Exercise description.
Every line below from the one containing "destruct (decide (i < 64)%nat)." through the one containing "Proof. intros Hd." must be transcribed exactly. Omit all lines outside that stretch.

Start of Block

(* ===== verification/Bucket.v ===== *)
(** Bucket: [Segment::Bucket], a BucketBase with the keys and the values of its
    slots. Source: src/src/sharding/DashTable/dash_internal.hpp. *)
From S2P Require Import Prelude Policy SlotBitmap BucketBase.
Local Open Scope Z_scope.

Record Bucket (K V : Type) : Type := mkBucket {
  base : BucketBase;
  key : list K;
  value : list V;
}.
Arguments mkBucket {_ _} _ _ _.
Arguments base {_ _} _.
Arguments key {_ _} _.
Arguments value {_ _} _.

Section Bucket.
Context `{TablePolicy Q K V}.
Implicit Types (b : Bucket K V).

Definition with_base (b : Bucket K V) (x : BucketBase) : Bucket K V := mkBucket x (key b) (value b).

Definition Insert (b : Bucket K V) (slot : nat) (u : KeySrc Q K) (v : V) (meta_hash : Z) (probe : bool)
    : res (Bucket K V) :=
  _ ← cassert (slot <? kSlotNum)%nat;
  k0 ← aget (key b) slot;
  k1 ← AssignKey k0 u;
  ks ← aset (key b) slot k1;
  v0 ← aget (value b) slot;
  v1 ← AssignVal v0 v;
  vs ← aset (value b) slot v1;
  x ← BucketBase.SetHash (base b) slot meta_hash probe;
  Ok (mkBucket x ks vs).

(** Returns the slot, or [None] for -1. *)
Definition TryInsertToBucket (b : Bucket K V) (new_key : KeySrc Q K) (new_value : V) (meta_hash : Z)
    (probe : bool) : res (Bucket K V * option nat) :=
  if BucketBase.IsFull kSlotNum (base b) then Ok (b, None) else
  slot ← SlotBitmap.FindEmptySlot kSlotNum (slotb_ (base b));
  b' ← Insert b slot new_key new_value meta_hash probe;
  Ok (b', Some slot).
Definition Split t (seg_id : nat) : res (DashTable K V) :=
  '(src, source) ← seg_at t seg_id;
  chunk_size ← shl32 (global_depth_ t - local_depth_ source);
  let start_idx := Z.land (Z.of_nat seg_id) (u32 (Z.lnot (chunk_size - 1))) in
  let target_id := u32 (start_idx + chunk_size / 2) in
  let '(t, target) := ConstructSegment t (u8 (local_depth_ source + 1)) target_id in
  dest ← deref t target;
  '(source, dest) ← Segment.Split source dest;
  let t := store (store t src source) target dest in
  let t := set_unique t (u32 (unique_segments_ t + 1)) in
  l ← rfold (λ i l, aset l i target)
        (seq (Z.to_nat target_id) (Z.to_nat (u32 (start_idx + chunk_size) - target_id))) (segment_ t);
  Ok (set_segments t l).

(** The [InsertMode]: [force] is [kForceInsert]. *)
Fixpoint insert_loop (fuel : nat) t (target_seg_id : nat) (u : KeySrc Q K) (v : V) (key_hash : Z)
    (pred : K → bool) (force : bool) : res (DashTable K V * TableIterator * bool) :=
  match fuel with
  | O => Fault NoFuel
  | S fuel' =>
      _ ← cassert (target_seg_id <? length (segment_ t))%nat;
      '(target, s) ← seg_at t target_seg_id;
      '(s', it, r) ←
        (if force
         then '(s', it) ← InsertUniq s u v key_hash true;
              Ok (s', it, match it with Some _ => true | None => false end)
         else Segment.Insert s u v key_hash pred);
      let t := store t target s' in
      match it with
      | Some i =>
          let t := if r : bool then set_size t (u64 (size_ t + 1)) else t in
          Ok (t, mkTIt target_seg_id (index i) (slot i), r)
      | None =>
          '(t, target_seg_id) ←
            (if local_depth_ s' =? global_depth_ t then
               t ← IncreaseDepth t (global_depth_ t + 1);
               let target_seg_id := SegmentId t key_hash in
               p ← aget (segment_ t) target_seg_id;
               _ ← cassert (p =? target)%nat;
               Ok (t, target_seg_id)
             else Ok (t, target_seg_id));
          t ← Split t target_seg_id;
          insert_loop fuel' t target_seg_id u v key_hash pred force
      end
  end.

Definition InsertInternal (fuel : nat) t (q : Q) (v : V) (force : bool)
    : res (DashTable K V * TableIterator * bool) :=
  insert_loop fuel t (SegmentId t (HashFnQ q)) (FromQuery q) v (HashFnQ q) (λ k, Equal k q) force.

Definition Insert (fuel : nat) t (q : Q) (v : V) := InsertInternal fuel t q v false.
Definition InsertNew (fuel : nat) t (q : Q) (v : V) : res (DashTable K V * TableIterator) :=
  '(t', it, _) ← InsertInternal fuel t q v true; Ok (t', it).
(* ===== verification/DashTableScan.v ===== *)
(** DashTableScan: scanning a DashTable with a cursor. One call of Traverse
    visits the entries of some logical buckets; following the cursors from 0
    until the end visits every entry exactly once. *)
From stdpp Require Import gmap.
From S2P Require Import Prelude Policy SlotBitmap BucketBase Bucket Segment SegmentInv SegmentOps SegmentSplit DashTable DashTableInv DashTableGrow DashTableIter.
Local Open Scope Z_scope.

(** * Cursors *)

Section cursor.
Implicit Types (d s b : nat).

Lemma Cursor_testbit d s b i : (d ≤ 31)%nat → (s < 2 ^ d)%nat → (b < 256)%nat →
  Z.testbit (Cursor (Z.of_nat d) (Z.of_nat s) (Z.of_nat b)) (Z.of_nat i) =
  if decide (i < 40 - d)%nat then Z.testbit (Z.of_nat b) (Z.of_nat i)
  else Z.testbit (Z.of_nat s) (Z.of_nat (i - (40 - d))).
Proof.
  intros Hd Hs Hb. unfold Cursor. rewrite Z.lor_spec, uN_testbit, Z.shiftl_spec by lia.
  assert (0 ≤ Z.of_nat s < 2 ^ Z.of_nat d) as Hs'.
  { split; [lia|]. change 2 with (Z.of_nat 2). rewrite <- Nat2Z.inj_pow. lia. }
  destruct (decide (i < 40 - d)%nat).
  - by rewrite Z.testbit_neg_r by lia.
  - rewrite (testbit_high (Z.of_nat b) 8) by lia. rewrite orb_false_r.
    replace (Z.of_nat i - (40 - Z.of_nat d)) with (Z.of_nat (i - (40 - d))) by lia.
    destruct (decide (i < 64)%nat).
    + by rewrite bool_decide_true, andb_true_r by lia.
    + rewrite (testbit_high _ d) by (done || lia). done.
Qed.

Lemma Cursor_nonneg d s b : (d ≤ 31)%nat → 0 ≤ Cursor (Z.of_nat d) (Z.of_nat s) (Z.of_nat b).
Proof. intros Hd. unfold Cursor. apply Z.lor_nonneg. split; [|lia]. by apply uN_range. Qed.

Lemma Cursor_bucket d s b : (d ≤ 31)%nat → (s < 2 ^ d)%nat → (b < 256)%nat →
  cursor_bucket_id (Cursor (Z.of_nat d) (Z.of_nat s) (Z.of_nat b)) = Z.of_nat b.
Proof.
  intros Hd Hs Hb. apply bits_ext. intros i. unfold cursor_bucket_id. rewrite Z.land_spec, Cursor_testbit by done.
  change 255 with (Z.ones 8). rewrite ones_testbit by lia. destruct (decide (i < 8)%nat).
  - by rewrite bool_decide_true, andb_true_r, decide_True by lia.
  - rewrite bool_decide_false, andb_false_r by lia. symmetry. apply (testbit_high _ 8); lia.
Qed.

End of Block

Answer section.
    destruct (decide (i < 64)%nat).
    + by rewrite bool_decide_true, andb_true_r by lia.
    + rewrite (testbit_high _ d) by (done || lia). done.
Qed.

Lemma Cursor_nonneg d s b : (d ≤ 31)%nat → 0 ≤ Cursor (Z.of_nat d) (Z.of_nat s) (Z.of_nat b).
Proof. intros Hd. unfold Cursor. apply Z.lor_nonneg. split; [|lia]. by apply uN_range. Qed.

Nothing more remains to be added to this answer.